With such a large number of people looking to invest in real estate, it's no wonder that there are so many opportunities available. Some may be interested because they want a recurring income from renting out their property or an opportunity for appreciation, while others might feel diversifying into this market will give them more stability with investments than stocks and bonds can provide. Regardless of how you choose your path, success requires planning. In this article, we'll walk through six important steps every aspiring landlord should take before jumping into owning and renting out homes.
1. Know your financing options
You'll need to have a Plan B – and maybe even a Plan C – when it comes to financing your investment property. You may not be able to get a traditional mortgage from a bank, so it's important to know what other options are available to you, such as Groundfloor. There are a number of government-backed programs that offer to finance investment properties, and private lenders like Groundfloor may be willing to work with you as well. You should also have a clear understanding of your down payment options, your fees, and how much money you'll need to bring to the table.
2. Do your homework on the property
Before you buy an investment property, it's important to do your homework and make sure you're getting a good deal. That means researching the area where the property is located, as well as the condition of the home itself. You'll also want to be sure to get a realistic estimate of what it would cost to renovate or repair the property, if necessary. It's also a good idea to have a realistic expectation of what the rental income from the property could be.
3. Get familiar with the law
There are a number of laws and regulations that apply to investment properties, so it's important to get familiar with them before you buy. You'll need to know about things like zoning laws, building codes, and health and safety regulations. It's also a good idea to brush up on your knowledge of landlord-tenant law so you'll know your rights and responsibilities if you do decide to rent out your property.

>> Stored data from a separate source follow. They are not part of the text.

(** * Munchys: the simulation core of the arcade game

    A shallow embedding of the JavaScript sources

      - game/objects/effects.js          (particle emitters, [Burst], [BlastWave])
      - game/characters/obstacle.js      ([Obstacle], circle collision)
      - frontend/game/characters/player.js and its two older revisions
      - game/main.js                     ([Game.play], the per-frame step)

    JavaScript numbers are modelled as mathematical reals, which decides
    everything that follows from the shape of the code.  What turns on the
    rounding of IEEE doubles (the circle test near its boundary, the decay
    of the effects) is settled on a second reading of the code with the
    rounding in place, in [Rounded] and [Binary64]; NaN and the infinities
    are outside the model.  Objects mutated in
    place become records threaded through the functions that mutate them;
    canvas drawing is kept as a log of the particles handed to the draw
    routine.  The state of [Math.random] is threaded explicitly. *)

From Stdlib Require Import Reals Rgeom Lra Lia ZArith List Bool Arith.
From Equations Require Import Equations.
From Equations.Prop Require Import Logic.
From Stdlib Require String.
From Stdlib Require Floats.
Import ListNotations.

Set Implicit Arguments.
Open Scope R_scope.

(** ** JavaScript numbers *)

Module JS.

Definition number := R.

(** [x < y] and [x > y] as the booleans the interpreter branches on. *)
Definition lt (x y : number) : bool := if Rlt_dec x y then true else false.
Definition gt (x y : number) : bool := lt y x.

Definition Math_abs (x : number) : number := Rabs x.
Definition Math_sqrt (x : number) : number := sqrt x.

(** [Math.round] rounds half up: the largest integer below [x + 0.5]. *)
Definition Math_round (x : number) : Z := Int_part (x + / 2).

End JS.

(** ** Arrays mutated while they are traversed

    [for (let i = 0; i < xs.length; i++) { let x = xs[i]; ...; xs.splice(i, 1) ... }]
    is the loop shape of [Burst.tick], [BlastWave.tick] and of the effect and
    entity loops of [Game.play].  The body reads slot [i], mutates the object
    found there, and may splice the slot out; the index is incremented in
    either case and the bound [xs.length] is re-read at every test. *)

Section ForSplice.

Variables (A St : Type).

(** One pass of the loop body on the element of slot [i]: the state after
    the body, the mutated element, and whether [splice(i, 1)] was called. *)
Variable body : St -> A -> St * A * bool.

(** [xs.splice(i, 1)] *)
Definition splice1 (i : nat) (xs : list A) : list A :=
  firstn i xs ++ skipn (S i) xs.

(** in-place mutation of the object held in slot [i] *)
Definition assign (i : nat) (a : A) (xs : list A) : list A :=
  firstn i xs ++ a :: skipn (S i) xs.

Definition after_body (i : nat) (xs : list A) (r : St * A * bool) : list A :=
  if snd r then splice1 i xs else assign i (snd (fst r)) xs.

Equations? for_splice (i : nat) (xs : list A) (s : St) : list A * St
  by wf (length xs - i)%nat lt :=
  for_splice i xs s with inspect (nth_error xs i) := {
    | exist _ None _ := (xs, s);
    | exist _ (Some a) e :=
        for_splice (S i) (after_body i xs (body s a)) (fst (fst (body s a))) }.
Proof.
  assert (Hi : (i < length xs)%nat).
  { apply nth_error_Some. rewrite e. discriminate. }
  unfold after_body, splice1, assign.
  destruct (snd (body s a));
    rewrite length_app, length_firstn;
    [| change (length (?x :: ?l)) with (S (length l)) ];
    rewrite ?length_skipn; cbn [length]; rewrite ?length_skipn; lia.
Qed.

(** The same traversal by recursion on the part of the array not yet
    visited: when the head is spliced out, its successor slides into the
    slot just left and the incremented index steps over it.  The two are
    shown equal in [for_splice_sweep]. *)
Fixpoint sweep (rest : list A) (s : St) : list A * St :=
  match rest with
  | [] => ([], s)
  | a :: tl =>
      let r := body s a in
      if snd r then
        match tl with
        | [] => ([], fst (fst r))
        | b :: tl' =>
            let (out, s') := sweep tl' (fst (fst r)) in (b :: out, s')
        end
      else
        let (out, s') := sweep tl (fst (fst r)) in (snd (fst r) :: out, s')
  end.

End ForSplice.

(** ** Randomness

    [Math.random] is the only source of nondeterminism.  Its hidden state is
    made explicit: a computation that draws random numbers takes the state of
    the generator and returns the new one. *)

Definition Seed := nat.
Definition Rand (A : Type) : Type := Seed -> A * Seed.

Definition ret {A} (a : A) : Rand A := fun g => (a, g).
Definition bind {A B} (m : Rand A) (k : A -> Rand B) : Rand B :=
  fun g => let (a, g') := m g in k a g'.

Declare Scope rand_scope.
Delimit Scope rand_scope with rand.
Notation "x <- m ;; k" := (bind m (fun x => k))
  (at level 61, m at next level, right associativity) : rand_scope.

4. Find a good property management company
If you're not planning on being a hands-on landlord, then it's important to find a good property management company to take care of your investment property for you. A good property management company will handle all the day-to-day responsibilities of being a landlord, from finding tenants and collecting rent to taking care of repairs and maintenance.
5. Have a Plan B (or C)
As with any investment, it's important to have a Plan B – or even a Plan C – when it comes to your investment property. That could mean having some cash saved up in case you need to make repairs or cover unexpected expenses. It could also mean having another source of income to fall back on if the rental income from your property isn't enough to cover the mortgage and other costs.
6. Be patient
Investing in real estate takes time, so it's important to be patient. Don't expect to make a fortune overnight – or even in the first year. It can take time to find the right property, get it repaired and up to code, and find tenants. But if you're patient and willing to put in the work, an investment property can be a great way to build wealth over time.
Now that you know the six steps to take before investing in real estate, it's time to start looking for and investing in your dream property!